Environmental experts -- Is a trip to Europe in your future?

by Richard Steffens and Veronika Lukesova

When I think of renewable energy, my first thought is of new Age hippies who, in between picketing nuclear power stations and eating tofu and bean spouts, set up simple windmills and solar collectors on their communal farms in California. But renewable energy has turned into big business – and in few places it is potentially bigger than in Central and Eastern Europe.

Renewable energy causes minimal pollution, and you can never run out of it. ´Green energy´ reduces dependence on imported fossil fuels. Because of this, in 1997 the European Union (EU) gave all EU members a target of using renewable energy to produce 12 percent of energy by 2010, with even higher targets for years ahead. Countries that entered the EU in May 2004 (Cyprus, Czech Republic, Estonia, Hungary, Latvia, Lithuania, Malta, Poland, Slovak Republic, Slovenia) also are committed to using higher percentage of renewables. For example, the Czech Republic has committed itself to reach the goal of 8% of renewables by 2010. The table below shows current electricity production from renewable resources and expected structure in 2010.

2000 (GWH) 2010 (GWH)
Wind Power Plants 1 930
Small Hydropower Plants (up to 10MW) 680 1120
Large Hydropower Plants (over 10MW) 1165 1165
Power Plants on Biomass 200 2200
Geothermal Power Plants 0 15
Solar Power Plants 0 15
Total 2046 (3.2%) 5445 (8%)


For most of these countries, this is a daunting challenge. We have to go few years back in history to be able to understand. During the period of Soviet occupation of Central and Eastern Europe (a period which lasted from roughly 1945 to 1990), Soviet planners liked to build things big – the world’s biggest aluminum plant, world’s biggest dam, world’s biggest hotel, and so on. Such a philosophy – plus abundant oil and coal resources – naturally led to big power plants. The planners were less interested in development of renewables – unless of course it was making a river flow the wrong direction to set up a giant hydroelectric plant. Today, the Czech Republic now gets under 3 percent of its energy from renewable sources, far under the EU goal of 12 percent. Some other accession countries are even farther behind.

The EU has promised some financial help for this conversion, and governments have set aside some funds. But energy conversion is far too large for public sector funds alone. Central European – or EU for that matter – expertise on renewable energy lags far behind the U.S. skill level. U.S. technology is often better. Even more importantly, U.S. firms know how to find and structure renewable energy projects – blending public and private sector funds to make the projects viable. For the small environmental engineering firms resident in the United States, the challenge of introducing renewable energy technology to a new continent may seem daunting. But it isn’t – if it is looked at one project at a time.
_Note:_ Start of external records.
(** * The task aggregator of jai-nexus/.github ([.codex/aggregate_tasks.mjs])

    A shallow embedding of the script that fetches open issues and pull
    requests from the code-hosting search API and pages from an optional
    workspace database, normalises both into one task record, computes the
    totals and hands the payload to the file writer.

    Conventions of the embedding.
    - JavaScript strings are [string]s (byte strings, UTF-8).  [toLowerCase],
      [trim] and the regular-expression class [\s] act on ASCII; on ASCII text
      they agree with the JavaScript built-ins.
    - JavaScript numbers are [num]: exact rationals extended with NaN and the
      two infinities.  [parseInt] rounds the integer it reads to the nearest
      binary64 number, with Infinity on overflow; comparison, [Math.max],
      [Math.min], division by 100 and sums are computed exactly.
    - The two HTTP clients are functions from a request to either an error
      message or a decoded response; the clock is a string.  Responses are
      typed by the documented shape of the two APIs; what [prop] extracts from
      a page is a dynamically typed [value], as in the script.
    - The [while (true)] loop of the workspace-database fetcher takes fuel,
      a bound on the number of requests.  Creating the output directory and
      writing the file are not modelled: a run ends with the payload that is
      serialised. *)

From Stdlib Require Import String Ascii List ZArith QArith Qminmax Lia Lqa Bool.
From Stdlib Require Import DecimalString.
From stdpp Require Import base option gmap strings.
Import ListNotations.

Local Open Scope string_scope.
Local Open Scope list_scope.

(** ** Strings *)

Module Str.

Definition chars (s : string) : list ascii := list_ascii_of_string s.
Definition of_chars (l : list ascii) : string := string_of_list_ascii l.

Definition is_upper (c : ascii) : bool :=
  let n := nat_of_ascii c in (65 <=? n)%nat && (n <=? 90)%nat.
Definition is_lower (c : ascii) : bool :=
  let n := nat_of_ascii c in (97 <=? n)%nat && (n <=? 122)%nat.
Definition is_digit (c : ascii) : bool :=
  let n := nat_of_ascii c in (48 <=? n)%nat && (n <=? 57)%nat.
(** [\w] of a regular expression without the unicode flag: [A-Za-z0-9_]. *)
Definition is_word (c : ascii) : bool :=
  is_upper c || is_lower c || is_digit c || Ascii.eqb c "_".
(** White space: TAB, LF, VT, FF, CR and SPACE. *)
Definition is_space (c : ascii) : bool :=
  let n := nat_of_ascii c in ((9 <=? n)%nat && (n <=? 13)%nat) || (n =? 32)%nat.

Definition lower_char (c : ascii) : ascii :=
  if is_upper c then ascii_of_nat (nat_of_ascii c + 32) else c.

Fixpoint toLowerCase (s : string) : string :=
  match s with
  | EmptyString => EmptyString
  | String c s' => String (lower_char c) (toLowerCase s')
  end.

Fixpoint trimStart (l : list ascii) : list ascii :=
  match l with
  | c :: l' => if is_space c then trimStart l' else l
  | [] => []
  end.

Definition trim (s : string) : string :=
  of_chars (rev (trimStart (rev (trimStart (chars s))))).

(** [s.split(sep)] for a one-character separator: never empty. *)
Fixpoint split_chars (sep : ascii) (cur : list ascii) (l : list ascii) : list string :=
  match l with
  | [] => [of_chars (rev cur)]
  | c :: l' =>
      if Ascii.eqb c sep then of_chars (rev cur) :: split_chars sep [] l'
      else split_chars sep (c :: cur) l'
  end.

Definition split (sep : ascii) (s : string) : list string :=
  split_chars sep [] (chars s).

(** [parts.join(sep)]. *)
Fixpoint join (sep : string) (parts : list string) : string :=
  match parts with
  | [] => ""
  | [p] => p
  | p :: ps => p ++ sep ++ join sep ps
  end.

Definition nonempty (s : string) : bool :=
  match s with EmptyString => false | _ => true end.

(** Decimal digits to the integer they denote. *)
Definition digit_val (c : ascii) : Z := Z.of_nat (nat_of_ascii c) - 48.

Definition digits_val (ds : list ascii) : Z :=
  fold_left (fun acc c => 10 * acc + digit_val c)%Z ds 0%Z.

Definition of_Z (z : Z) : string := NilZero.string_of_int (Z.to_int z).

End Str.

(** ** Regular expressions

  A backtracking matcher with the priorities of the JavaScript engine:
  the leftmost start position wins, quantifiers are greedy, alternatives
  are tried left to right.  Repetition is over a character class, which is
  all the script uses; there is one capture group. *)

Module Re.

Inductive regex : Type :=
| Eps
| Chr (c : ascii)
| Cls (p : ascii -> bool)
| Seq (r1 r2 : regex)
| Alt (r1 r2 : regex)
| Opt (r : regex)
| Star (p : ascii -> bool)
| Plus (p : ascii -> bool)
| WordB
| Group (r : regex).

Fixpoint lit_chars (l : list ascii) : regex :=
  match l with
  | [] => Eps
  | [c] => Chr c
  | c :: l' => Seq (Chr c) (lit_chars l')
  end.

Definition lit (s : string) : regex := lit_chars (Str.chars s).

Fixpoint seq (rs : list regex) : regex :=
  match rs with
  | [] => Eps
  | [r] => r
  | r :: rs' => Seq r (seq rs')
  end.

Fixpoint alt (rs : list regex) : regex :=
  match rs with
  | [] => Cls (fun _ => false)
  | [r] => r
  | r :: rs' => Alt r (alt rs')
  end.

Definition is_word_opt (c : option ascii) : bool :=
  match c with Some c => Str.is_word c | None => false end.

Definition orelse {A} (x : option A) (y : unit -> option A) : option A :=
  match x with Some _ => x | None => y tt end.

Section Matcher.
Context {R : Type}.

(** The continuation receives the last character consumed so far (for
    [\b]), the rest of the input and the capture. *)
Definition cont : Type := option ascii -> list ascii -> option (list ascii) -> option R.

Fixpoint star (p : ascii -> bool) (k : option ascii -> list ascii -> option R)
    (prev : option ascii) (s : list ascii) : option R :=
  match s with
  | c :: s' =>
      if p c then orelse (star p k (Some c) s') (fun _ => k prev s)
      else k prev s
  | [] => k prev s
  end.

Fixpoint run (r : regex) (prev : option ascii) (s : list ascii)
    (cap : option (list ascii)) (k : cont) : option R :=
  match r with
  | Eps => k prev s cap
  | Chr c =>
      match s with
      | x :: s' => if Ascii.eqb x c then k (Some x) s' cap else None
      | [] => None
      end
  | Cls p =>
      match s with
      | x :: s' => if p x then k (Some x) s' cap else None
      | [] => None
      end
  | Seq r1 r2 => run r1 prev s cap (fun prev' s' cap' => run r2 prev' s' cap' k)
  | Alt r1 r2 => orelse (run r1 prev s cap k) (fun _ => run r2 prev s cap k)
  | Opt r1 => orelse (run r1 prev s cap k) (fun _ => k prev s cap)
  | Star p => star p (fun prev' s' => k prev' s' cap) prev s
  | Plus p =>
      match s with
      | x :: s' => if p x then star p (fun prev' s' => k prev' s' cap) (Some x) s' else None
      | [] => None
      end
  | WordB =>
      if xorb (is_word_opt prev) (is_word_opt (head s)) then k prev s cap else None
  | Group r1 =>
      run r1 prev s cap
        (fun prev' s' _ => k prev' s' (Some (firstn (length s - length s') s)))
  end.
End Matcher.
Let me propose the following steps:

1. Find a local partner in one of the accession countries. The U.S. Commercial Service can help to do this through our Gold Key program. In fact, the environmental services sector is so hot right now that we organize special Gold Keys for small groups of U.S. companies, helping several at once to enter the market. In fact, we can help you use an Ecolinks Quick Response award to help finance your travel to meet with your partner.

2. Work with your local partner to identify one or two potential projects. In many cases, your partner – or a local Mayor or governor – may have identified a good site for a project.
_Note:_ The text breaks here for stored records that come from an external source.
(** X12.  Under the primary key of courses, popular-courses returns
    exactly the courses that have at least one enrollment and at least
    minEnrollments of them, each once, with enrollment_count the number of
    the course's enrollments: a course without enrollments never appears,
    whatever the threshold. *)
Theorem popular_courses_are_the_courses_at_threshold db minEnrollments rs :
  NoDup (map Course.course_id (Schema.courses db)) ->
  results db minEnrollments rs ->
  NoDup (map course_id rs)
  /\ forall id n,
       In (id, n) (map (fun r => (course_id r, enrollment_count r)) rs)
       <-> exists c,
             In c (Schema.courses db)
             /\ Course.course_id c = id
             /\ n = Z.of_nat (length (enrollments_in db c))
             /\ (1 <= n)%Z
             /\ minEnrollments <= inject_Z n.
Proof.
  intros Hpk [Hperm _].
  rewrite (pop_qualifying_by_course db minEnrollments Hpk) in Hperm.
  assert (Hid : forall c,
             course_id (select (pop_course_key c, pop_rows_of db c))
             = Course.course_id c) by reflexivity.
  assert (Hcount : forall c,
             enrollment_count (select (pop_course_key c, pop_rows_of db c))
             = Z.of_nat (length (enrollments_in db c))).
  { intros c. rewrite pop_select_count. unfold pop_rows_of.
    rewrite length_map. reflexivity. }
  assert (Hhaving : forall c,
             having minEnrollments (select (pop_course_key c, pop_rows_of db c))
             = true
             <-> minEnrollments
                 <= inject_Z (Z.of_nat (length (enrollments_in db c)))).
  { intros c. unfold having, ge, holds. rewrite Hcount.
    destruct (Qle_bool minEnrollments
                (inject_Z (Z.of_nat (length (enrollments_in db c))))) eqn:E.
    - split; [intros _; apply Qle_bool_iff, E|reflexivity].
    - split; [discriminate|]. intros H. apply Qle_bool_iff in H. congruence. }
  assert (Hrows : forall c,
             has_rows (pop_rows_of db c) = true
             <-> (1 <= Z.of_nat (length (enrollments_in db c)))%Z).
  { intros c. unfold pop_rows_of.
    destruct (enrollments_in db c); simpl; split; try discriminate;
      try reflexivity; lia. }
  split.
  - apply (Permutation_map course_id) in Hperm.
    apply (Permutation_NoDup Hperm).
    rewrite map_map. rewrite (map_ext _ Course.course_id) by exact Hid.
    apply NoDup_map_filter, NoDup_map_filter, Hpk.
  - intros id n. split.
    + intros H. apply in_map_iff in H as (r & E & Hr).
      apply (Permutation_in _ (Permutation_sym Hperm)) in Hr.
      apply in_map_iff in Hr as (c & <- & Hc).
      apply filter_In in Hc as [Hc Hh]. apply filter_In in Hc as [Hc Hr].
      rewrite Hid, Hcount in E. inversion E; subst id n.
      exists c. repeat split; [exact Hc|apply Hrows, Hr|apply Hhaving, Hh].
    + intros (c & Hc & <- & -> & H1 & Hm).
      apply in_map_iff.
      exists (select (pop_course_key c, pop_rows_of db c)). split.
      * rewrite Hid, Hcount. reflexivity.
      * apply (Permutation_in _ Hperm).
        apply (in_map (fun c => select (pop_course_key c, pop_rows_of db c))).
        apply filter_In. split; [|apply Hhaving, Hm].
        apply filter_In. split; [exact Hc|apply Hrows, H1].
Qed.

Lemma popular_courses_are_the_courses_at_threshold_witness :
  NoDup (map course_id (PopularCourses.run Sample.in_progress 2))
  /\ In (1%Z, 2%Z)
       (map (fun r => (course_id r, enrollment_count r))
            (PopularCourses.run Sample.in_progress 2)).
Proof.
  destruct (popular_courses_are_the_courses_at_threshold Sample.in_progress 2
              (PopularCourses.run Sample.in_progress 2)) as [Hnd Hiff].
  - repeat constructor; simpl; intuition discriminate.
  - split; [apply Permutation_refl|]. repeat constructor.
  - split; [exact Hnd|]. apply Hiff. exists Sample.algebra.
    repeat split; try reflexivity; try discriminate.
    left. reflexivity.
Defined.

End PopularCoursesFacts.

(** ** Rounding and the weighted GPA *)

Section RoundingFacts.

Import Rel.
Local Open Scope Q_scope.
(** X3.  The two background writers of the main flow do not interfere:
    [saveSession] leaves the period file alone, [updatePeriodCost]
    leaves the ledger alone, and the two files end up the same whichever
    runs first. *)
Theorem writers_independent
    (now : Z) (input : HookInput) sessionId sessionCost resetsAt (d : Disk) :
  period_file (exec (saveSession now input) d) = period_file d
  /\ spend_file
       (exec (updatePeriodCost Date_parse LocalTime UTC
                               sessionId sessionCost resetsAt) d)
     = spend_file d
  /\ spend_file
       (exec (saveSession now input)
             (exec (updatePeriodCost Date_parse LocalTime UTC
                                     sessionId sessionCost resetsAt) d))
     = spend_file
         (exec (updatePeriodCost Date_parse LocalTime UTC
                                 sessionId sessionCost resetsAt)
               (exec (saveSession now input) d))
  /\ period_file
       (exec (saveSession now input)
             (exec (updatePeriodCost Date_parse LocalTime UTC
                                     sessionId sessionCost resetsAt) d))
     = period_file
         (exec (updatePeriodCost Date_parse LocalTime UTC
                                 sessionId sessionCost resetsAt)
               (exec (saveSession now input) d)).
Proof.
  destruct (updatePeriodCost_effect sessionId sessionCost resetsAt)
    as [step Hstep].
  assert (Hsave_period :
            forall d', period_file (exec (saveSession now input) d')
                       = period_file d').
  { intros d'.
    destruct (saveSession_passes_or_not now input d') as [->|[Hid Hcost]];
      [reflexivity|].
    rewrite (saveSession_exec now input d' Hid Hcost). reflexivity. }
  assert (Hupd_spend : forall d',
             spend_file (exec (updatePeriodCost Date_parse LocalTime UTC
                                                sessionId sessionCost
                                                resetsAt) d')
             = spend_file d').
  { intros d'. rewrite Hstep.
    destruct (step (period_file d')); [|reflexivity].
    rewrite savePeriodData_exec. reflexivity. }
  assert (Hupd_period : forall d1 d2,
             period_file d1 = period_file d2 ->
             period_file (exec (updatePeriodCost Date_parse LocalTime UTC
                                                 sessionId sessionCost
                                                 resetsAt) d1)
             = period_file (exec (updatePeriodCost Date_parse LocalTime UTC
                                                   sessionId sessionCost
                                                   resetsAt) d2)).
  { intros d1 d2 Hsame. rewrite !Hstep, Hsame.
    destruct (step (period_file d2)); [|exact Hsame].
    rewrite !savePeriodData_exec. reflexivity. }
  assert (Hsave_spend : forall d1 d2,
             spend_file d1 = spend_file d2 ->
             spend_file (exec (saveSession now input) d1)
             = spend_file (exec (saveSession now input) d2)).
  { intros d1 d2 Hsame.
    destruct (JS.falsy_str (session_id input)) eqn:Hid.
    { rewrite !saveSession_guarded by (rewrite Hid; reflexivity).
      exact Hsame. }
    destruct (JS.falsy_num (total_cost_usd (i_cost input))) eqn:Hcost.
    { rewrite !saveSession_guarded by (rewrite Hcost; apply orb_true_r).
      exact Hsame. }
    rewrite !(saveSession_exec now input _ Hid Hcost). simpl.
    unfold ledger. rewrite Hsame. reflexivity. }
  split; [apply Hsave_period|].
  split; [apply Hupd_spend|].
  split.
  - rewrite Hupd_spend. apply Hsave_spend. apply Hupd_spend.
  - rewrite Hsave_period. apply Hupd_period. symmetry. apply Hsave_period.
Qed.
3. Once you have found the right project and location, work with the local government to apply for feasibility study financing from the U.S. Trade and Development Agency (http://www.tda.gov). Thus far, USTDA has funded feasibility studies for nearly $3 million in renewable energy and waste-to-energy projects in Central and Eastern Europe, in the period 2000-2003.

4. Work with us to help put together financing for the project. We work regularly with attorneys, banks, and financial experts with expertise in this sector.

A final message to U.S. renewable energy specialists! Come here, we’re waiting.

Richard Steffens is commercial counselor at the U.S. Commercial Service, U.S. Embassy Prague, and Showcase Europe coordinator for the Environmental sector.
Veronika Lukesova represents Ecolinks, a U.S. AID-funded program that supports environmental projects in the Czech Republic.